Data structure hash table

What is a hash table

A Hash table, also known as a Hash table, is a data structure that is directly accessed based on a key-value. It is based on array, by one of the keywords is mapped to array in the table below to speed the search speed, but also, and array data structure, linked lists, trees, and so on in the data structure of a keyword search, usually to traverse the entire data structure, which is O (N) time, but for a hash table, only O (1) time. Note that an important problem here is how to convert the keyword to the index of the array. This conversion function is called the hash function (also known as the hash function). The conversion process is called hashing. Hash tables are used to quickly determine whether an element is present in a collection. The image hash function hashes a large range of numbers into a small range of numbers corresponding to the index of the array. When a hash function is used to insert data into an array, the array is a hash table. Hash collision chain address method — (zipper method) The basic idea of this method is to form all elements with hash address I into a single linked list called a synonym chain, and the head pointer of the single linked list is stored in the ith element of the hash table, so the search, insertion and deletion are mainly carried out in the synonym chain. The chained address method is suitable for frequent inserts and deletions. Advantages of linear detection method: easy to implement; Always find a spot (if there is one); When the table is not very full, the average performance is very good. Disadvantages: The “cluster” or “cluster” keys can be formed in the adjacent slots of the table. When these clusters fill a large portion of the entire array, performance deteriorates significantly, because the probe sequence performs what is essentially an exhaustive search of the majority of the array. The advantage of a hash table is that it can be accessed randomly by subscript, just like an array. Fixed the problem that arrays could only be accessed through integer indexes. Disadvantages of hash tables The hash function is used to calculate the corresponding hash value before accessing data, which consumes more memory. The load factor is one measure of hash table performance. Since a hash table is actually an array, there is a limit to how much data it can carry, and hash collisions are bound to occur when the hash table stores more data than the length of the array index.

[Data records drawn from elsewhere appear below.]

(* ===== verification/Base64.v ===== *)
(** The Base64 of the server against a reference definition, the bounds of its
    reads, and what its checksum depends on. *)

From stdpp Require Import base tactics list numbers strings.
From Stdlib Require Import ZArith Lia.
From S2P Require Import Prelude Printf Common.

Local Open Scope Z_scope.

(** * The reference encoding *)

(** The character of a six-bit value, as in RFC 4648, table 1. *)
Definition symbol (v : Z) : char :=
  if v <? 26 then 65 + v else if v <? 52 then 71 + v else if v <? 62 then v - 4 else if v =? 62 then 43 else 47.

(** The four characters of a 24-bit group. *)
Definition quad (z : Z) : list char :=
  [symbol (z / 262144); symbol (z / 4096 mod 64); symbol (z / 64 mod 64); symbol (z mod 64)].

Definition group (a b c : char) : Z := 65536 * a + 256 * b + c.

(** Groups of three bytes, the last one padded, in lines of 76 characters; [col]
    is the length of the current line. *)
Fixpoint base64 (col : Z) (d : list char) : list char :=
  match d with
  | [] => []
  | [a] => take 2 (quad (group a 0 0)) ++ [EQUALS; EQUALS]
  | [a; b] => take 3 (quad (group a b 0)) ++ [EQUALS]
  | a :: b :: c :: d' =>
      quad (group a b c) ++ (if col + 4 =? 76 then CRLF ++ base64 0 d' else base64 (col + 4) d')
  end.

(** Recursion by groups of three. *)
Lemma list_ind3 {A} (P : list A -> Prop) :
  P [] -> (forall a, P [a]) -> (forall a b, P [a; b]) -> (forall a b c d, P d -> P (a :: b :: c :: d)) -> forall d, P d.
Proof.
  intros H0 H1 H2 H3. fix IH 1. intros [|a [|b [|c d]]]; [done|apply H1|apply H2|]. apply H3, IH.
Qed.

(** * Facts checked on all bytes *)

Definition bytes : list Z := seqZ 0 256.

Lemma elem_bytes c : is_char c -> c ∈ bytes.
Proof. unfold is_char. intros. apply elem_of_seqZ. lia. Qed.

Lemma forall_bytes (P : Z -> Prop) `{!forall c, Decision (P c)} :
  forallb (fun c => bool_decide (P c)) bytes = true -> forall c, is_char c -> P c.
Proof.
  intros Hall c Hc. rewrite forallb_forall in Hall. eapply bool_decide_eq_true_1, Hall, list_elem_of_In, elem_bytes, Hc.
Qed.

Lemma forall_bytes2 (P : Z -> Z -> Prop) `{!forall a b, Decision (P a b)} :
  forallb (fun a => forallb (fun b => bool_decide (P a b)) bytes) bytes = true ->
  forall a b, is_char a -> is_char b -> P a b.
Proof.
  intros Hall a b Ha Hb. rewrite forallb_forall in Hall. specialize (Hall a ltac:(by apply list_elem_of_In, elem_bytes)).
  rewrite forallb_forall in Hall. eapply bool_decide_eq_true_1, Hall, list_elem_of_In, elem_bytes, Hb.
Qed.

Lemma forall_six (P : Z -> Prop) `{!forall c, Decision (P c)} :
  forallb (fun c => bool_decide (P c)) (seqZ 0 64) = true -> forall v, 0 <= v < 64 -> P v.
Proof.
  intros Hall v Hv. rewrite forallb_forall in Hall. eapply bool_decide_eq_true_1, Hall, list_elem_of_In, elem_of_seqZ. lia.
Qed.

Lemma encode_char_symbol v : 0 <= v < 64 -> encode_char v = Ok (symbol v).
Proof. apply (forall_six (fun v => encode_char v = Ok (symbol v))). by vm_compute. Qed.

(** The decoding table. *)
Definition decode_table : list char := Eval vm_compute in
  match initBase64 (repeat 0 256) with Ok t => t | Fault _ => [] end.

Lemma symbol_facts v : 0 <= v < 64 ->
  decode_char decode_table (symbol v) = Ok v /\ symbol v <> CR /\ symbol v <> LF /\ symbol v <> EQUALS /\ symbol v <> NUL.
Proof.
  apply (forall_six (fun v => decode_char decode_table (symbol v) = Ok v /\
    symbol v <> CR /\ symbol v <> LF /\ symbol v <> EQUALS /\ symbol v <> NUL)). by vm_compute.
Qed.

(** The bit manipulations of the encoder, as arithmetic. *)
Lemma bits_hi a : is_char a -> Z.shiftr (Z.land a 252) 2 = a / 4 /\ Z.shiftr a 2 = a / 4.
Proof. apply (forall_bytes (fun a => Z.shiftr (Z.land a 252) 2 = a / 4 /\ Z.shiftr a 2 = a / 4)). by vm_compute. Qed.

Lemma bits_mid a b : is_char a -> is_char b ->
  Z.lor (Z.shiftl (Z.land a 3) 4) (Z.shiftr (Z.land b 240) 4) = a mod 4 * 16 + b / 16 /\
  Z.land (Z.lor (Z.shiftl a 4) (Z.shiftr b 4)) 63 = a mod 4 * 16 + b / 16 /\
  Z.land (Z.lor (Z.shiftl a 2) (Z.shiftr b 6)) 63 = a mod 16 * 4 + b / 64.
Proof.
  apply (forall_bytes2 (fun a b =>
    Z.lor (Z.shiftl (Z.land a 3) 4) (Z.shiftr (Z.land b 240) 4) = a mod 4 * 16 + b / 16 /\
    Z.land (Z.lor (Z.shiftl a 4) (Z.shiftr b 4)) 63 = a mod 4 * 16 + b / 16 /\
    Z.land (Z.lor (Z.shiftl a 2) (Z.shiftr b 6)) 63 = a mod 16 * 4 + b / 64)). by vm_compute.
Qed.

Lemma bits_lo a : is_char a ->
  Z.shiftl (Z.land a 3) 4 = a mod 4 * 16 /\ Z.shiftl (Z.land a 15) 2 = a mod 16 * 4 /\ Z.land a 63 = a mod 64.
Proof.
  apply (forall_bytes (fun a => Z.shiftl (Z.land a 3) 4 = a mod 4 * 16 /\
    Z.shiftl (Z.land a 15) 2 = a mod 16 * 4 /\ Z.land a 63 = a mod 64)). by vm_compute.
Qed.

(** The six-bit values of a group. *)
Lemma group_values a b c : is_char a -> is_char b -> is_char c ->
  group a b c / 262144 = a / 4 /\ group a b c / 4096 mod 64 = a mod 4 * 16 + b / 16 /\
  group a b c / 64 mod 64 = b mod 16 * 4 + c / 64 /\ group a b c mod 64 = c mod 64.
Proof. unfold is_char, group. intros. repeat split; Z.to_euclidean_division_equations; lia. Qed.

(** * The table *)

Lemma table_clear_ok n k (t : list char) :
  length t = (k + n)%nat ->
  table_clear (seqZ (Z.of_nat k) (Z.of_nat n)) t = Ok (take k t ++ repeat 255 n).
Proof.
  revert k t. induction n as [|n IH]; intros k t Hl.
  - cbn. rewrite app_nil_r, take_ge by lia. done.
  - rewrite seqZ_cons by lia. cbn [table_clear]. change (unsigned 8 (-1)) with 255.
    replace (Z.pred (Z.of_nat (S n))) with (Z.of_nat n) by lia. replace (Z.succ (Z.of_nat k)) with (Z.of_nat (S k)) by lia.
    destruct (list_split_at k t ltac:(lia)) as (l & [|x r] & -> & El); [rewrite length_app in Hl; cbn in Hl; lia|].
    rewrite (mem_write_app l [x] r [255]) by (cbn; lia). cbn [obind].
    rewrite IH by (rewrite !length_app in *; cbn in *; lia). f_equal.
    rewrite app_assoc, take_app_length' by (rewrite length_app; cbn; lia).
    rewrite take_app_length' by lia. by rewrite <- app_assoc.
Qed.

Three common hash structures When we want to use hash to solve a problem, we usually choose the following three data structures. In C++, set and map respectively provide the following three data structures. Their underlying implementation and advantages and disadvantages are listed in the following table: Image red-black tree is a balanced binary search tree, so the key value is ordered, but the key cannot be modified. Changing the key value will lead to the confusion of the whole tree, so it can only be deleted and added.

The picture

STD :: Map and STD :: Multimap keys are also ordered (this question is also often used as an interview question to test understanding of the underlying language container). When using sets to solve hash problems, use unordered_set first, because it is the most efficient to query and add and delete. If you want the set to be ordered, use set. If you want the set to be ordered, use multiset. So let’s look at a map, where a map is a key value data structure. In a map, there are restrictions on keys, but there are no restrictions on values, because keys are stored using a red-black tree. So to summarize, we need to think about hashing when we’re trying to quickly determine if an element is in a set. But hashing also sacrifices space for time, because we need to use extra arrays, sets, or maps to store data in order to achieve fast lookup.

This article is published by OpenWrite!